Fig. 1: Trans-diagnostic risk enrichment at epigenetically active sites in brain tissue and, independently, in T cells.

a Enrichment of trans-diagnostic risk at active regulatory elements in 88 tissues from the Roadmap epigenomics consortium. P-values estimated by stratified linkage disequilibrium score regression (LDSC) analysis (see Methods) were used to test the null hypotheses (one-sided tests) that risk variants were not co-located with epigenetically activated sites more frequently than expected by chance, using the false discovery rate (FDR < 0.05; orange) to correct for multiple tests across N = 88 tissues. Tissues with nominally significant enrichment (P < 0.05, blue) are also shown for context. For results in all other tissues see Supplementary Fig. 1. b Validation of brain-conditioned LDSC modelling.
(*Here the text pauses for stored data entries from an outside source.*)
(** [rows[index - 1]] by the sign and size of [index]. *)
Lemma index_minus_one {A} (l : list A) (index : Z) :
  index ≤ Z.of_nat (length l) →
  (index ≤ - Z.of_nat (length l) ∧ Py.index l (index - 1) = None)
  ∨ (- Z.of_nat (length l) < index
     ∧ ∃ x, Py.index l (index - 1) = Some x ∧ x ∈ l
            ∧ (1 ≤ index → l !! Z.to_nat (index - 1) = Some x)).
Proof.
  intros Hle. unfold Py.index.
  destruct (Z.leb_spec 0 (index - 1)); simpl.
  - destruct (Z.ltb_spec (index - 1) (Z.of_nat (length l))); [|lia].
    right. split; [lia|].
    destruct (lookup_lt_is_Some_2 l (Z.to_nat (index - 1))) as [x Hx]; [lia|].
    exists x. rewrite Hx. repeat split; auto.
    apply list_elem_of_lookup. eauto.
  - destruct (Z.leb_spec (- Z.of_nat (length l)) (index - 1)); simpl.
    + destruct (Z.ltb_spec (index - 1) 0); [|lia].
      right. split; [lia|].
      destruct (lookup_lt_is_Some_2 l
                  (Z.to_nat (Z.of_nat (length l) + (index - 1)))) as [x Hx]; [lia|].
      exists x. rewrite Hx. repeat split; [|lia].
      apply list_elem_of_lookup. eauto.
    + left. split; [lia|reflexivity].
Qed.

(** The body of [terminate] once the caller's entry is found and fresh. *)
Lemma terminate_on_fresh_entry cache o now user_id index entry :
  cache !! user_id = Some entry →
  (now - at_ entry <= 600)%Q →
  terminate cache o now user_id index
  = if Z.of_nat (length (rows entry)) <? index then
      ([], Ret (IndexOutOfRange (length (rows entry))))
    else
      match Py.index (rows entry) (index - 1) with
      | None => ([], Raise {| class := IndexError;
                              repr := "IndexError('list index out of range')" |})
      | Some target =>
          (fst (Safeguard.safe_terminate_pid o (Sampler.row_pid target)
                  Safeguard.default_timeout),
           match snd (Safeguard.safe_terminate_pid o (Sampler.row_pid target)
                        Safeguard.default_timeout) with
           | Ret (ok, msg) => Ret (TerminateResult ok msg)
           | Raise e => Raise e
           end)
      end.
Proof.
  intros Hlook Hfresh. unfold terminate. rewrite Hlook.
  apply gt_false in Hfresh. rewrite Hfresh.
  destruct (_ <? _); [reflexivity|].
  destruct (Py.index _ _) as [target|]; [|reflexivity].
  destruct (safe_terminate_pid_returns o (Sampler.row_pid target)
              Safeguard.default_timeout) as (calls & ok & msg & ->).
  simpl. rewrite app_nil_r. reflexivity.
Qed.

Lemma terminate_stale cache o now user_id index entry :
  cache !! user_id = Some entry →
  (600 < now - at_ entry)%Q →
  terminate cache o now user_id index = ([], Ret NoRecentList).
Proof.
  intros Hlook Hstale. unfold terminate. rewrite Hlook.
  apply gt_spec in Hstale. rewrite Hstale. reflexivity.
Qed.

Lemma terminate_missing cache o now user_id index :
  cache !! user_id = None →
  terminate cache o now user_id index = ([], Ret NoRecentList).
Proof. intros Hlook. unfold terminate. rewrite Hlook. reflexivity. Qed.

End CacheLookup.

(** X13.  Store, then look up: after [/topcpu] by a caller, a [/terminate]
    by the same caller within 600 seconds reads the snapshot that was
    stored, which has at most 10 rows; an index in [1..L] gives the
    safeguard's result for the pid of the row at that rank, and a larger
    index is refused as out of range. *)
Theorem topcpu_then_terminate
    (cache : gmap Z Commands.cache_entry) (h : Sampler.host) (o : Safeguard.os)
    (stored now : Q) (user_id index : Z) :
  (now - stored <= 600)%Q →
  1 ≤ index →
  let rows := Sampler.snapshot_top_processes h 10 in
  let result :=
    Commands.terminate (Commands.topcpu cache h stored user_id) o now user_id index in
  (length rows ≤ 10)%nat
  ∧ (Z.of_nat (length rows) < index →
     result = ([], Exc.Ret (Commands.IndexOutOfRange (length rows))))
  ∧ (index ≤ Z.of_nat (length rows) →
     ∃ target calls ok msg,
       rows !! Z.to_nat (index - 1) = Some target
       ∧ Safeguard.safe_terminate_pid o (Sampler.row_pid target)
           Safeguard.default_timeout = (calls, Exc.Ret (ok, msg))
       ∧ result = (calls, Exc.Ret (Commands.TerminateResult ok msg))).
Proof.
  intros Hfresh Hidx rows result.
  assert (Hres : result
    = Commands.terminate (Commands.topcpu cache h stored user_id) o now user_id index)
    by reflexivity.
  rewrite (terminate_on_fresh_entry _ o now user_id index
             {| Commands.at_ := stored; Commands.rows := rows |}) in Hres;
    [|apply lookup_insert_eq|exact Hfresh].
  simpl in Hres. split; [|split].
  - unfold rows, Sampler.snapshot_top_processes, Py.slice_to. simpl.
    rewrite length_take. lia.
  - intros Hbig. rewrite Hres.
    destruct (Z.ltb_spec (Z.of_nat (length rows)) index); [reflexivity|lia].
  - intros Hin. rewrite Hres.
    destruct (Z.ltb_spec (Z.of_nat (length rows)) index); [lia|].
    destruct (index_minus_one rows index Hin) as [[Hneg _]|(_ & target & Ht & _ & Hat)];
      [lia|].
    rewrite Ht.
    destruct (safe_terminate_pid_returns o (Sampler.row_pid target)
                Safeguard.default_timeout) as (calls & ok & msg & Hs).
    exists target, calls, ok, msg. rewrite Hs. auto.
Qed.

Lemma topcpu_then_terminate_witness :
  Commands.terminate (Commands.topcpu ∅ two_processes 1000 7) os_easy 1600 7 3
  = ([], Exc.Ret (Commands.IndexOutOfRange 2)).
Proof.
  assert (Hfresh : (1600 - 1000 <= 600)%Q) by (apply Qle_bool_imp_le; reflexivity).
  apply (topcpu_then_terminate ∅ two_processes os_easy 1000 1600 7 3 Hfresh);
    vm_compute; [discriminate | reflexivity].
Defined.

(** X14.  Without a list of the caller, or with one older than 600
    seconds, [/terminate] answers that there is no recent list and makes no
    call on any process, whatever the index; a list that is exactly 600
    seconds old is still used. *)
Theorem stale_or_missing_list_is_refused
    (cache : gmap Z Commands.cache_entry) (o : Safeguard.os) (now : Q)
    (user_id index : Z) :
  let result := Commands.terminate cache o now user_id index in
  (cache !! user_id = None → result = ([], Exc.Ret Commands.NoRecentList))
  ∧ (∀ entry, cache !! user_id = Some entry →
       (600 < now - Commands.at_ entry)%Q →
       result = ([], Exc.Ret Commands.NoRecentList))
  ∧ (∀ entry, cache !! user_id = Some entry →
       (now - Commands.at_ entry <= 600)%Q →
       snd result ≠ Exc.Ret Commands.NoRecentList).
Proof.
  intros result. subst result. split; [|split].
  - apply terminate_missing.
  - intros entry. apply terminate_stale.
  - intros entry Hlook Hfresh.
    rewrite (terminate_on_fresh_entry cache o now user_id index entry Hlook Hfresh).
    destruct (_ <? _); [discriminate|].
    destruct (Py.index _ _) as [target|]; [|discriminate].
    destruct (safe_terminate_pid_returns o (Sampler.row_pid target)
                Safeguard.default_timeout) as (calls & ok & msg & ->).
    discriminate.
Qed.

(** X15.  The cache is per caller and the last store wins: a [/topcpu] by
    one caller changes nothing for the [/terminate] of another, and a second
    [/topcpu] by the same caller replaces the first. *)
Theorem topcpu_is_per_caller
    (cache : gmap Z Commands.cache_entry) (h h' : Sampler.host) (o : Safeguard.os)
    (stored stored' now : Q) (user_id other index : Z) :
  (user_id ≠ other →
   Commands.terminate (Commands.topcpu cache h stored user_id) o now other index
   = Commands.terminate cache o now other index)
  ∧ Commands.topcpu (Commands.topcpu cache h stored user_id) h' stored' user_id
    = Commands.topcpu cache h' stored' user_id.
Proof.
  split.
  - intros Hne. unfold Commands.terminate, Commands.topcpu.
    rewrite lookup_insert_ne by exact Hne. reflexivity.
  - unfold Commands.topcpu. apply insert_insert_eq.
Qed.

(** X16.  [/terminate] touches only what the caller listed: either it
    makes no call at all, or the caller has a list that is not older than
    600 seconds and every call is on the pid of one row of that list. *)
Theorem terminate_only_touches_listed_pids
    (cache : gmap Z Commands.cache_entry) (o : Safeguard.os) (now : Q)
    (user_id index : Z) :
  let calls := fst (Commands.terminate cache o now user_id index) in
  calls = []
  ∨ ∃ entry target,
      cache !! user_id = Some entry
      ∧ (now - Commands.at_ entry <= 600)%Q
      ∧ target ∈ Commands.rows entry
      ∧ Forall (fun s => syscall_pid s = Sampler.row_pid target) calls.
Proof.
  intros calls. subst calls.
  destruct (cache !! user_id) as [entry|] eqn:Hlook.
  2:{ left. rewrite terminate_missing by exact Hlook. reflexivity. }
  destruct (Qlt_le_dec 600 (now - Commands.at_ entry)) as [Hstale|Hfresh].
  { left. rewrite (terminate_stale cache o now user_id index entry Hlook Hstale).
    reflexivity. }
  rewrite (terminate_on_fresh_entry cache o now user_id index entry Hlook Hfresh).
  destruct (Z.ltb_spec (Z.of_nat (length (Commands.rows entry))) index) as [|Hle];
    [left; reflexivity|].
  destruct (index_minus_one (Commands.rows entry) index Hle)
    as [[_ ->]|(_ & target & -> & Hin & _)]; [left; reflexivity|].
  right. exists entry, target. simpl.
  repeat split; auto. apply safe_terminate_calls_pid.
Qed.

(** X17.  The body of [/terminate] faults (an [IndexError] leaves it) only
    for an index at or below [-L] on a fresh list of [L] rows; for every
    index of at least 1, the declared range of the parameter, it always
    answers. *)
Theorem terminate_faults_only_below_range
    (cache : gmap Z Commands.cache_entry) (o : Safeguard.os) (now : Q)
    (user_id index : Z) :
  (∃ e, snd (Commands.terminate cache o now user_id index) = Exc.Raise e)
  ↔ ∃ entry, cache !! user_id = Some entry
             ∧ (now - Commands.at_ entry <= 600)%Q
             ∧ index ≤ - Z.of_nat (length (Commands.rows entry)).
Proof.
  destruct (cache !! user_id) as [entry|] eqn:Hlook.
  2:{ rewrite terminate_missing by exact Hlook. simpl.
      split; [intros [e He]; discriminate He | intros (entry & He & _); discriminate He]. }
  destruct (Qlt_le_dec 600 (now - Commands.at_ entry)) as [Hstale|Hfresh].
  { rewrite (terminate_stale cache o now user_id index entry Hlook Hstale). simpl.
    split; [intros [e He]; discriminate He|].
    intros (entry' & He & Hf & _). injection He as <-.
    exfalso. exact (Qlt_not_le _ _ Hstale Hf). }
  rewrite (terminate_on_fresh_entry cache o now user_id index entry Hlook Hfresh).
  destruct (Z.ltb_spec (Z.of_nat (length (Commands.rows entry))) index) as [Hbig|Hle].
  { simpl. split; [intros [e He]; discriminate He|].
    intros (entry' & He & _ & Hlow). injection He as <-. lia. }
  destruct (index_minus_one (Commands.rows entry) index Hle)
    as [[Hlow ->]|(Hhigh & target & -> & _)].
  - simpl. split; [|eauto]. intros _. exists entry. auto.
  - destruct (safe_terminate_pid_returns o (Sampler.row_pid target)
                Safeguard.default_timeout) as (calls & ok & msg & ->).
    simpl. split; [intros [e He]; discriminate He|].
    intros (entry' & He & _ & Hlow). injection He as <-. lia.
Qed.

(** ** The statistics of the status panel *)

Section HistoryStats.
Import Status.





End HistoryStats.



(** ** The display helpers *)

Section Rounding.
Import Display.

Lemma round_bounds x : Qfloor x ≤ round x ≤ Qfloor x + 1.
Proof.
  unfold round. destruct (_ ?= _)%Q; [destruct (Z.even _)| |]; lia.
Qed.

Lemma floor_nonpos x : (x <= 0)%Q → Qfloor x ≤ 0.
Proof. intros H. apply (Qfloor_resp_le x 0 H). Qed.

Lemma floor_ge_int (n : Z) x : (inject_Z n <= x)%Q → n ≤ Qfloor x.
Proof.
  intros H. rewrite <- (Qfloor_Z n). apply Qfloor_resp_le, H.
Qed.

Lemma round_nonpos x : (x <= 0)%Q → round x ≤ 0.
Proof.
  intros Hx. pose proof (floor_nonpos x Hx) as Hf. unfold round.
  destruct (x - inject_Z (Qfloor x) ?= 1 # 2)%Q eqn:E.
  - apply Qeq_alt in E. destruct (Z.even _); [lia|].
    destruct (Z.eq_dec (Qfloor x) 0) as [H0|]; [|lia].
    rewrite H0 in E. change (inject_Z 0) with 0%Q in E. lra.
  - lia.
  - apply Qgt_alt in E.
    destruct (Z.eq_dec (Qfloor x) 0) as [H0|]; [|lia].
    rewrite H0 in E. change (inject_Z 0) with 0%Q in E. lra.
Qed.

Lemma round_ge_int (n : Z) x : (inject_Z n <= x)%Q → n ≤ round x.
Proof.
  intros H. pose proof (floor_ge_int n x H). pose proof (round_bounds x). lia.
Qed.

Lemma round_mono x y : (x <= y)%Q → round x ≤ round y.
Proof.
  intros Hxy. pose proof (Qfloor_resp_le x y Hxy) as Hf.
  pose proof (round_bounds x) as Hx. pose proof (round_bounds y) as Hy.
  destruct (Z.eq_dec (Qfloor x) (Qfloor y)) as [Heq|]; [|lia].
  clear Hx Hy Hf. unfold round. rewrite <- Heq.
  destruct (x - inject_Z (Qfloor x) ?= 1 # 2)%Q eqn:Ex;
    destruct (y - inject_Z (Qfloor x) ?= 1 # 2)%Q eqn:Ey;
    try (destruct (Z.even _)); try lia; exfalso;
    first [apply Qeq_alt in Ex | apply Qlt_alt in Ex | apply Qgt_alt in Ex];
    first [apply Qeq_alt in Ey | apply Qlt_alt in Ey | apply Qgt_alt in Ey];
    lra.
Qed.

Lemma str_mul_rep s n : str_mul s n = str_rep s (Z.to_nat n).
Proof. reflexivity. Qed.

End Rounding.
As expected, when the LDSC model for enrichment of adult brain tissues was conditioned on the active regulatory annotations for fetal brain tissue (male and female), there was significant reduction in enrichment across all adult brain tissues (asterisks indicate one-sided two-sample Z-tests with P < 0.05). c Brain-conditioned analysis of enrichment of trans-diagnostic risk variants at active regulatory annotations in immune tissues. Probability of enrichment (log P scale) was estimated by both unconditioned LDSC modelling (left panel of bar chart; same data as in Fig. 1a but on a different x-axis range of log probabilities); and brain-conditioned LDSC modelling (right panel of bar chart), one-sided tests. Conditioning enrichment of immune cells on active regulatory annotations in all brain tissues did not significantly reduce enrichment for any immune tissue (all two-sample Z-tests had P > 0.05); but some T cell subsets were no longer significantly enriched at FDR = 5%; see Supplementary Fig. 2 for comparable results in all other tissues. d Enrichment of trans-diagnostic risk in enhancers, genic enhancers and active promoters in all immune subsets (LDSC, one-sided tests). Large tiles show results significant at FDR < 0.05, to correct for the 78 annotations tested; mid-sized tiles show results significant at P < 0.05. Tile fill indicates the P-value rank within each annotation across cell types. There was enrichment of trans-risk at both enhancers and promoters in multiple adaptive immune cell subsets. See Supplementary Data 1 for full statistics. PFC prefrontal cortex, HSC hematopoietic stem cell, PMA-I phorbol-myristate-acetate and ionomycin.